Making America groan again
THE FREELANCE has reported on a UK government minister seeking advice from ChatGPT on how to expand the use and reach and income potential of ChatGPT; and on suspicions that a so-called artificial intelligence may have sketched out the Trump tariffs in April - or at least plagiarised an economist who Elon Musk called “a moron”.

A photorealistic image of an artificial intelligence giving really dangerous public health advice to a president who has orange skin, with people who have been affected by that advice behind them - as rendered by ChatGPT's DALL-E feature. It refused to produce images for other prompts that it summarised as “AI gives bad advice” or as portraying “victims”
Now a major US administration health policy document has emerged - with robot fingerprints all over it.

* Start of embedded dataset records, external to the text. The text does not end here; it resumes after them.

(** A level with entry [e] to insert: [u] is the node that has the entry [s]
    covering it. *)
Section Level.
Context (lvl : Z) (t : btree) (us : list (node Sep)) (below : list Sep) (s e : Sep).
Context (A B : list (node Sep)) (u : node Sep) (path : list Z) (fuel : nat).
Context (Hl : linked (inter_node lvl (pages t)) us None) (Hent : entries us = below).
Context (Hs : StronglySorted sep_lt below) (Hg : Forall (sep_good C) below).
Context (He : sep_good C e) (Hge : good C e.2) (Hnin : e.2 ∉ below.*2).
Context (Hus : us = A ++ u :: B) (Hsu : s ∈ n_con u) (Hse : ¬ lex_lt e.2 s.2).
Context (HB : Forall (λ m, lex_lt e.2 (n_lo m)) B).
Context (pid0 : Z) (Htl : tl t = pid0 :: path) (Hpid0 : valid_pid pid0).
Context (Hgo : GoRightInter (bt_fuel (set_tl t path)) (set_tl t path) pid0 e.2 = Ret (n_pid u)).
Context (Hv : Forall (λ m, valid_pid (n_pid m)) us) (Hlt : Forall (λ m, n_pid m < next_pid tbl t) us).
Context (Hnd : NoDup (n_pid <$> us)).
Context (Hnp : 0 < next_pid tbl t < BUFFER_POOL_PAGE_NUM).

Local Lemma level_node : inter_node lvl (pages t) u (head_sep B None).
Proof. assert (H := Hl). rewrite Hus in H. by apply linked_app in H as [_ [H _]]. Qed.

Local Lemma level_entries : below = entries A ++ n_con u ++ entries B.
Proof. by rewrite <- Hent, Hus, entries_middle. Qed.

Local Lemma level_con : Forall (sep_good C) (n_con u) ∧ e.2 ∉ (n_con u).*2.
Proof.
  split.
  - assert (H := Hg). rewrite level_entries, !Forall_app in H. tauto.
  - intros H. apply Hnin. rewrite level_entries, !fmap_app, !elem_of_app. tauto.
Qed.

Local Lemma level_lo : lex_lt (n_lo u) e.2.
Proof.
  pose proof level_node as Hu. destruct (inter_node_head _ _ _ _ Hu) as (hp & hl & Ehd).
  assert (Hle : ¬ lex_lt e.2 (n_lo u)).
  { eapply lex_le_trans; [by eapply lo_le_entry|done]. }
  destruct (lex_trichotomy (n_lo u) e.2) as [H|[H|H]]; [done| |done].
  destruct level_con as [_ Hn]. destruct Hn. rewrite Ehd. apply elem_of_cons. by left.
Qed.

As the Washington Post tells it, it was the news website NOTUS that first listed non-existent sources cited in a report entitled Make America Healthy Again, produced by a commission chaired by Robert F. Kennedy Jr.

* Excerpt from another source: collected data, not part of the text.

(** The state after the leaf was split, before the sentinel is raised. *)
Local Lemma InsertLeaf_split p :
  pages t !! n_pid n = Some p → ¬ fits k p → next_pid tbl t < BUFFER_POOL_PAGE_NUM →
  ∃ t2 sent, let np := next_pid tbl t in
    let n1 := mkNode (n_pid n) (n_lo n) (filter (λ x, lex_lt x sent) (key_insert k (n_con n))) in
    let n2 := mkNode np sent (filter (λ x, ¬ lex_lt x sent) (key_insert k (n_con n))) in
    InsertLeaf tbl t (n_pid n) k = raise tbl (bt_fuel t2) t2 0 (n_pid n) sent np (Alive sent) ∧
    leaf_separator_lost tbl t (n_pid n) k = parent_full t2 sent ∧
    lex_lt (n_lo n) sent ∧ good C sent ∧ Forall (λ m, lex_lt sent (n_lo m)) B ∧
    (∀ x, x ≠ n_pid n → x ≠ np → pages t2 !! x = pages t !! x) ∧
    root_id_ t2 = root_id_ t ∧ tl t2 = tl t ∧ next_pid tbl t2 = np + 1 ∧
    leaf_node True (pages t2) n1 (Some (sep_of n2)) ∧ leaf_node True (pages t2) n2 (head_sep B None) ∧
    entries (A ++ n1 :: n2 :: B) = key_insert k (entries (A ++ n :: B)).
Proof.
  intros Hp Hfit Hnp. destruct here_good as [Hg Hn]. pose proof here_node as Hnode.
  pose proof here_fence as Hbf. pose proof here_next as Hnx.
  assert (Hin : n ∈ A ++ n :: B) by (apply elem_of_app; right; by left).
  pose proof (inv_leaf_valid _ _ _ _ _ _ Hi n Hin) as Hv.
  pose proof (bi_range _ _ _ _ _ _ Hi) as Hrg. rewrite Forall_forall in Hrg.
  assert (Hr : 0 < n_pid n < next_pid tbl t).
  { apply Hrg, elem_of_app. left. by apply list_elem_of_fmap_2. }
  destruct (leaf_has_space (pages t) n _ p k Hnode Hp Hg Hnx Hk Hbf) as [Hsp [Hf|Hlen]]; [done|].
  destruct (ReserveNode_ok tbl t) as (t1 & Hres & Hpg1 & Hroot1 & Htl1 & Hnext1 & Hget1); [lia|].
  set (np := next_pid tbl t) in *.
  destruct (leaf_node_split (pages t) n _ p k Hnode Hp Hg Hk Hn Hlo Hbf (InitHeader zero_page 0 0 np) np
              Hlen eq_refl eq_refl) as (p' & q & sent & Hsplit & Hsin & Hslo & Hsg & Hlev & Hnodes).
  set (t2 := set_page (set_page t1 np q) (n_pid n) p').
  assert (Hpg2 : pages t2 = <[n_pid n := p']> (<[np := q]> (<[np := zero_page]> (pages t)))).
  { cbn. by rewrite Hpg1. }
  assert (Hp2 : pages t2 !! n_pid n = Some p') by (rewrite Hpg2; apply lookup_insert_eq).
  assert (Hq2 : pages t2 !! np = Some q).
  { rewrite Hpg2, lookup_insert_ne, lookup_insert_eq by lia. done. }
  destruct (Hnodes (pages t2) Hp2 Hq2) as [Hn1 Hn2].
  assert (Hsl : SplitLeaf tbl t (n_pid n) p k = Ret (t2, np, sent)).
  { unfold SplitLeaf. rewrite Hres, bind_Ret. cbv beta iota. by rewrite Hget1, bind_Ret, Hsplit, bind_Ret. }
  exists t2, sent. cbv zeta. fold np. split; [|split].
  - unfold InsertLeaf. rewrite (GetNode_ok t _ p Hv Hp), bind_Ret, Hsp, bind_Ret.
    rewrite bool_decide_false by done. rewrite Hsl, bind_Ret. cbv beta iota.
    rewrite (GetNode_ok t2 _ p' Hv Hp2), bind_Ret, Hlev. done.
  - unfold leaf_separator_lost. rewrite (GetNode_ok t _ p Hv Hp), bind_Ret, Hsp, bind_Ret.
    rewrite bool_decide_false by done. by rewrite Hsl.
  - split; [done|]. split; [done|]. split.
    { apply fence_all; [exact (leaf_fence True (pages t) n _ sent Hnode Hsin)|]. pose proof (bi_sorted _ _ _ _ _ _ Hi) as Hs.
      rewrite fmap_app in Hs. apply StronglySorted_app_elim in Hs as (_ & Hs & _).
      by apply StronglySorted_inv in Hs as [Hs _]. }
    split. { intros x Hx1 Hx2. rewrite Hpg2. by rewrite !lookup_insert_ne. }
    do 5 (split; [done|]).
    rewrite entries_middle, entries_cons. cbn [n_con]. rewrite (app_assoc (filter _ _)).
    apply here_entries, key_cut, key_insert_sorted; [|done].
    by destruct Hnode as (? & _ & _ & _ & [_ [? _ _]] & _).
Qed.

(** The tree after the sentinel was raised. *)
Local Lemma inv_raised t2 t' n1 n2 uppers' :
  let np := next_pid tbl t in
  sep_of n1 = sep_of n → n_pid n2 = np → lex_lt (n_lo n) (n_lo n2) → good C (n_lo n2) →
  Forall (λ m, lex_lt (n_lo n2) (n_lo m)) B →
  (∀ x, x ≠ n_pid n → x ≠ np → pages t2 !! x = pages t !! x) → next_pid tbl t2 = np + 1 →
  leaf_node True (pages t2) n1 (Some (sep_of n2)) → leaf_node True (pages t2) n2 (head_sep B None) →
  entries (A ++ n1 :: n2 :: B) = key_insert k (entries (A ++ n :: B)) →
  next_pid tbl t' ≤ BUFFER_POOL_PAGE_NUM →
  raised tbl t2 t' 1 (sep_insert (sep_of n2) (sep_of <$> (A ++ n :: B))) uppers uppers' →
  btree_inv C tbl True t' (A ++ n1 :: n2 :: B) uppers'.
Proof.
  intros np S1 P2 Hlt Hg2 HB2 Hfr Hnx Hl1 Hl2 Hent Hmax (R1 & R2 & R3 & R4 & R5 & R6 & R7).
  destruct Hi as [H1 H2 H3 H4 H5 H6 H7 H8 H9].
  assert (P1 : n_pid n1 = n_pid n) by (by injection S1).
  assert (Hsep : sep_of <$> (A ++ n1 :: n2 :: B) = sep_insert (sep_of n2) (sep_of <$> (A ++ n :: B))).
  { by apply split_seps. }
  assert (Epid : n_pid <$> (A ++ n1 :: n2 :: B) ≡ₚ np :: (n_pid <$> (A ++ n :: B))) by (rewrite <- P2; by apply split_pids).
  assert (Hnd := H7). rewrite Forall_forall in H8. apply NoDup_app in Hnd as (Hndl & Hdis & Hndr).
  assert (Hin : n_pid n ∈ n_pid <$> (A ++ n :: B)) by (rewrite fmap_app; apply elem_of_app; right; by left).
  assert (Hltp : ∀ x, x ∈ n_pid <$> (A ++ n :: B) → 0 < x < np).
  { intros x Hx. apply H8, elem_of_app. by left. }
  assert (Hrp : ∀ x, x ∈ pids_of uppers → 0 < x < np).
  { intros x Hx. apply H8, elem_of_app. by right. }
  assert (Hnpr : np ∉ pids_of uppers) by (intros H; specialize (Hrp np H); lia).
  assert (Hsame : ∀ x, x ∈ n_pid <$> (A ++ n :: B) → pages t' !! x = pages t2 !! x).
  { intros x Hx. apply R2; [by apply Hdis|]. specialize (Hltp x Hx). lia. }
  assert (Hold : ∀ m, m ∈ A ++ n :: B → n_pid m ≠ n_pid n → pages t' !! n_pid m = pages t !! n_pid m).
  { intros m Hm Hne. assert (Hx : n_pid m ∈ n_pid <$> (A ++ n :: B)) by (by apply list_elem_of_fmap_2).
    rewrite Hsame by done. apply Hfr; [done|]. specialize (Hltp _ Hx). lia. }
  rewrite fmap_app in Hndl. cbn [fmap list_fmap] in Hndl. apply NoDup_middle in Hndl as [HnA HnB].
  apply linked_app in H1 as [HlA [_ HlB]].
  split.
  - apply linked_app. cbn [linked head_sep]. rewrite S1. split_and!.
    + eapply linked_leaf_frame; [done| |exact HlA]. intros m Hm. apply Hold; [apply elem_of_app; by left|].
      intros E. apply HnA. rewrite <- E. by apply list_elem_of_fmap_2.
    + destruct Hl1 as (q & Hq & Hr). exists q. by rewrite P1, Hsame, <- P1.
    + destruct Hl2 as (q & Hq & Hr). exists q. rewrite P2, R2, <- P2 by (done || lia). done.
    + eapply linked_leaf_frame; [done| |exact HlB]. intros m Hm. apply Hold; [apply elem_of_app; right; by right|].
      intros E. apply HnB. rewrite <- E. by apply list_elem_of_fmap_2.
  - rewrite Hsep. apply sep_insert_sorted; [done|].
    apply (cover_new _ (sep_of <$> A) (sep_of <$> B) (sep_of n)); [done|by rewrite fmap_app|done|by apply Forall_fmap].
  - assert (L1 : n_lo n1 = n_lo n) by (by injection S1). destruct A; cbn in *; [by rewrite L1|done].
  - by rewrite Hsep.
  - rewrite Hent, key_insert_perm. by constructor.
  - rewrite Hsep. unfold sep_insert. rewrite insert_middle_perm. constructor; [|done].
    split; [|by right]. unfold sep_of. cbn [fst snd]. rewrite P2. unfold np. specialize (Hltp _ Hin).
    unfold valid_pid, INVALID_PAGE, UINT32_MAX, BUFFER_POOL_PAGE_NUM in *. lia.
  - rewrite Forall_forall in R4. apply NoDup_app. split_and!; [|intros x Hx Hx'|done].
    + rewrite Epid. apply NoDup_cons. apply NoDup_app in H7 as (H7 & _ & _). split; [|done].
      intros H. specialize (Hltp np H). lia.
    + rewrite Epid in Hx. destruct (R4 x Hx') as [Hr|Hr]; apply elem_of_cons in Hx as [->|Hx];
        [done|by apply (Hdis x)|lia|specialize (Hltp x Hx); lia].
  - rewrite Forall_forall in R4. apply Forall_forall. intros x Hx. specialize (Hltp _ Hin).
    apply elem_of_app in Hx as [Hx|Hx].
    + rewrite Epid in Hx. apply elem_of_cons in Hx as [->|Hx]; [lia|]. assert (0 < x < np) by (apply H8, elem_of_app; by left). lia.
    + destruct (R4 x Hx) as [Hr|Hr]; [specialize (Hrp x Hr); lia|lia].
  - done.
Qed.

One researcher whose name is cited is epidemiologist Katherine Keyes. “The paper cited is not a real paper that I or my colleagues were involved with,” she told NOTUS. “We’ve certainly done research on this topic, but did not publish a paper in JAMA Pediatrics on this topic with that co-author group, or with that title.” This follows a pattern of confabulating AIs attributing non-existent papers to real and relevant authors, as the Freelance noted two years ago.
The smoking - if very geeky - gun, though, is the observation by the Washington Post of strings of characters such as contentReference[oaicite:1]

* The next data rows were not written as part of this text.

(* ===== verification/KeyEncoder.v ===== *)
(** * Index keys (access/key_encoder.hpp)

    [KeyNormEncoder] turns the columns of a chunk into bytes whose
    lexicographic order is the order of the values, and appends the tuple id.
    Encoders return the bytes they write at [buf]; [room] is what is left of
    the key buffer, and writing more is undefined. *)

From stdpp Require Import strings.
From S2P Require Import Prelude Bytes Shared Memory CatalogCommon AccessTypes DataChunk SlottedPage.
From S2P Require Import LeafFacts.

Record KeySpecs := mkKeySpecs { is_nullable : bool; is_case_sensitive : bool }.

(** The conversion to a signed type of [w] bits. *)
Definition to_signed (w x : Z) : Z := if x <? 2 ^ (w - 1) then x else x - 2 ^ w.

(** The C++ types [Encode<T>] is instantiated at, with the value: integers of
    [n] bytes, a double as its IEEE 754 bits, a span of bytes. *)
Inductive value :=
| VSigned (n : nat) (data : Z)
| VUnsigned (n : nat) (data : Z)
| VDouble (bits : Z)
| VSpan (data : list Z).

(** [d == 0.0] and [std::isnan(d)] on the bits. *)
Definition double_is_zero (u : Z) : bool := u mod 2 ^ 63 =? 0.
Definition double_is_nan (u : Z) : bool := 0x7ff0000000000000 <? u mod 2 ^ 63.
Definition quiet_NaN : Z := 0x7ff8000000000000.

Module KeyNormEncoder.

Definition put (room : Z) (bs : list Z) : outcome (list Z) :=
  _ ← in_bounds 0 (Z.of_nat (length bs)) room "write past the key buffer";
  Ret bs.

Definition EncodeUnsigned (n : nat) (data : Z) : list Z := le_bytes n (ByteSwapIfLittleEndian n data).

Definition EncodeSigned (n : nat) (data : Z) : list Z :=
  let w := 8 * Z.of_nat n in
  let u := wrap w data in
  let u := Z.lxor u (wrap w (Z.shiftl 1 (w - 1))) in
  le_bytes n (ByteSwapIfLittleEndian n u).

Definition EncodeDouble (d : Z) : list Z :=
  let d := if double_is_zero d then 0 else if double_is_nan d then quiet_NaN else d in
  let u := d in
  let mask := if negb (Z.shiftr u 63 =? 0) then not64 0 else to_u64 (Z.shiftl 1 63) in
  let u := Z.lxor u mask in
  le_bytes 8 (ByteSwapIfLittleEndian 8 u).

Section Encode.
(** [utf8proc_decompose] with [UTF8PROC_DECOMPOSE | UTF8PROC_STABLE] and, when
    the flag is set, [UTF8PROC_CASEFOLD]: an error code or the code points it
    writes, four bytes each; [utf8proc_reencode] with the same options: an error
    code or the UTF-8 bytes it writes before a terminating 0. *)
Context (utf8proc_decompose : list Z → bool → Z + list Z).
Context (utf8proc_reencode : list Z → bool → Z + list Z).

Definition EncodeStringNormalized (room : Z) (data : list Z) (is_case_sensitive : bool) : outcome (list Z) :=
  let casefold := negb is_case_sensitive in
  match utf8proc_decompose data casefold with
  | inl _ => Throw "decompose: "
  | inr cp =>
      _ ← in_bounds 0 (4 * Z.of_nat (length cp)) room "utf8proc_decompose writes past the key buffer";
      match utf8proc_reencode cp casefold with
      | inl _ => Throw "reencode: "
      | inr s => put room (s ++ [0])
      end
  end.

Definition encode_value (room : Z) (v : value) (specs : KeySpecs) : outcome (list Z) :=
  match v with
  | VSigned n data => put room (EncodeSigned n data)
  | VUnsigned n data => put room (EncodeUnsigned n data)
  | VDouble d => put room (EncodeDouble d)
  | VSpan data => EncodeStringNormalized room data (is_case_sensitive specs)
  end.

Definition Encode (room : Z) (data : value) (is_data_null : bool) (specs : KeySpecs) : outcome (list Z) :=
  if is_nullable specs then
    flag ← put room [if is_data_null then 0 else 1];
    if is_data_null then Ret flag
    else bs ← encode_value (room - 1) data specs; Ret (flag ++ bs)
  else encode_value room data specs.

Definition MaxEncodedSize (t : TypeSize) (specs : KeySpecs) : Z :=
  let n := if is_nullable specs then 1 else 0 in
  to_u16
    match ts_type t with
    | BOOLEAN | TINYINT | UTINYINT => n + 1
    | SMALLINT | USMALLINT => n + 2
    | INTEGER | UINTEGER => n + 4
    | BIGINT | UBIGINT | DOUBLE => n + 8
    | VARCHAR | VARBINARY => n + 4 * (12 + 1)
    end.

Definition MaxKeyLen (types : list TypeSize) : Z :=
  let n := foldl (λ n t, to_u16 (n + MaxEncodedSize t (mkKeySpecs false false))) 0 types in
  to_u16 (n + 8).

(** The [T] a column type is read as from [ptr]; the entry of a string is read
    with [GetInline] and [GetSize], whether inline or not. *)
Definition read_value (m : mem) (ptr : Z) (type : type_id) : value :=
  match type with
  | BOOLEAN | UTINYINT => VUnsigned 1 (load 1 m ptr)
  | TINYINT => VSigned 1 (to_signed 8 (load 1 m ptr))
  | USMALLINT => VUnsigned 2 (load 2 m ptr)
  | SMALLINT => VSigned 2 (to_signed 16 (load 2 m ptr))
  | UINTEGER => VUnsigned 4 (load 4 m ptr)
  | INTEGER => VSigned 4 (to_signed 32 (load 4 m ptr))
  | UBIGINT => VUnsigned 8 (load 8 m ptr)
  | BIGINT => VSigned 8 (to_signed 64 (load 8 m ptr))
  | DOUBLE => VDouble (load 8 m ptr)
  | VARCHAR | VARBINARY => VSpan (read_bytes m (ptr + 4) (Z.to_nat (load 4 m ptr)))
  end.

Definition SwitchType (room : Z) (m : mem) (ptr : Z) (is_data_null : bool) (type : type_id) (specs : KeySpecs) :
    outcome (list Z) := Encode room (read_value m ptr type) is_data_null specs.

(** [out]: the bytes from the start of the buffer of [cap] bytes to [cur]. *)
Fixpoint build_loop (cap : Z) (chunk : DataChunk) (types : list TypeSize) (out : list Z) : outcome (list Z) :=
  match types with
  | [] => Ret out
  | t :: types =>
      ptr ← Chunk.Get chunk (ts_col_id t);
      bs ← SwitchType (cap - Z.of_nat (length out)) chunk ptr false (ts_type t) (mkKeySpecs false false);
      build_loop cap chunk types (out ++ bs)
  end.

Definition BuildKey (cap : Z) (chunk : DataChunk) (key_value : Z) (types : list TypeSize) : outcome Key :=
  out ← build_loop cap chunk types [];
  tid ← put (cap - Z.of_nat (length out)) (EncodeUnsigned 8 key_value);
  let out := out ++ tid in
  Ret (take (Z.to_nat (to_u16 (Z.of_nat (length out)))) out).

End Encode.
End KeyNormEncoder.

(** ** The encoders preserve order *)

Lemma EncodeUnsigned_be n data : KeyNormEncoder.EncodeUnsigned n data = be_bytes n data.
Proof. apply le_bytes_ByteSwap. Qed.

appended to web links in the document. Products of the OpenAI corporation, such as ChatGPT, do this.
US Department of Health and Human Services spokesperson Andrew Nixon told NOTUS that “minor citation and formatting errors have been corrected, but the substance of the MAHA report remains the same...” Someone in the White House continued editing the references into the night.
The report itself is dangerous, particularly for its hostility to vaccines. In the Los Angeles Times, business columnist Michael Hiltzik opined that “a sloppier, more disingenuous government report would be hard to imagine.”
Since February the LA Times has, in order to demonstrate “balance”, added to such opinion pieces AI-generated “perspectives”. This AI didn't do very well in defending the other AI: its riposte includes the non sequitur “Proponents defend the focus on vaccine safety, citing concerns about increased prescriptions for antidepressants and antipsychotics, and assert that parental skepticism justifies reevaluating vaccine guidelines.”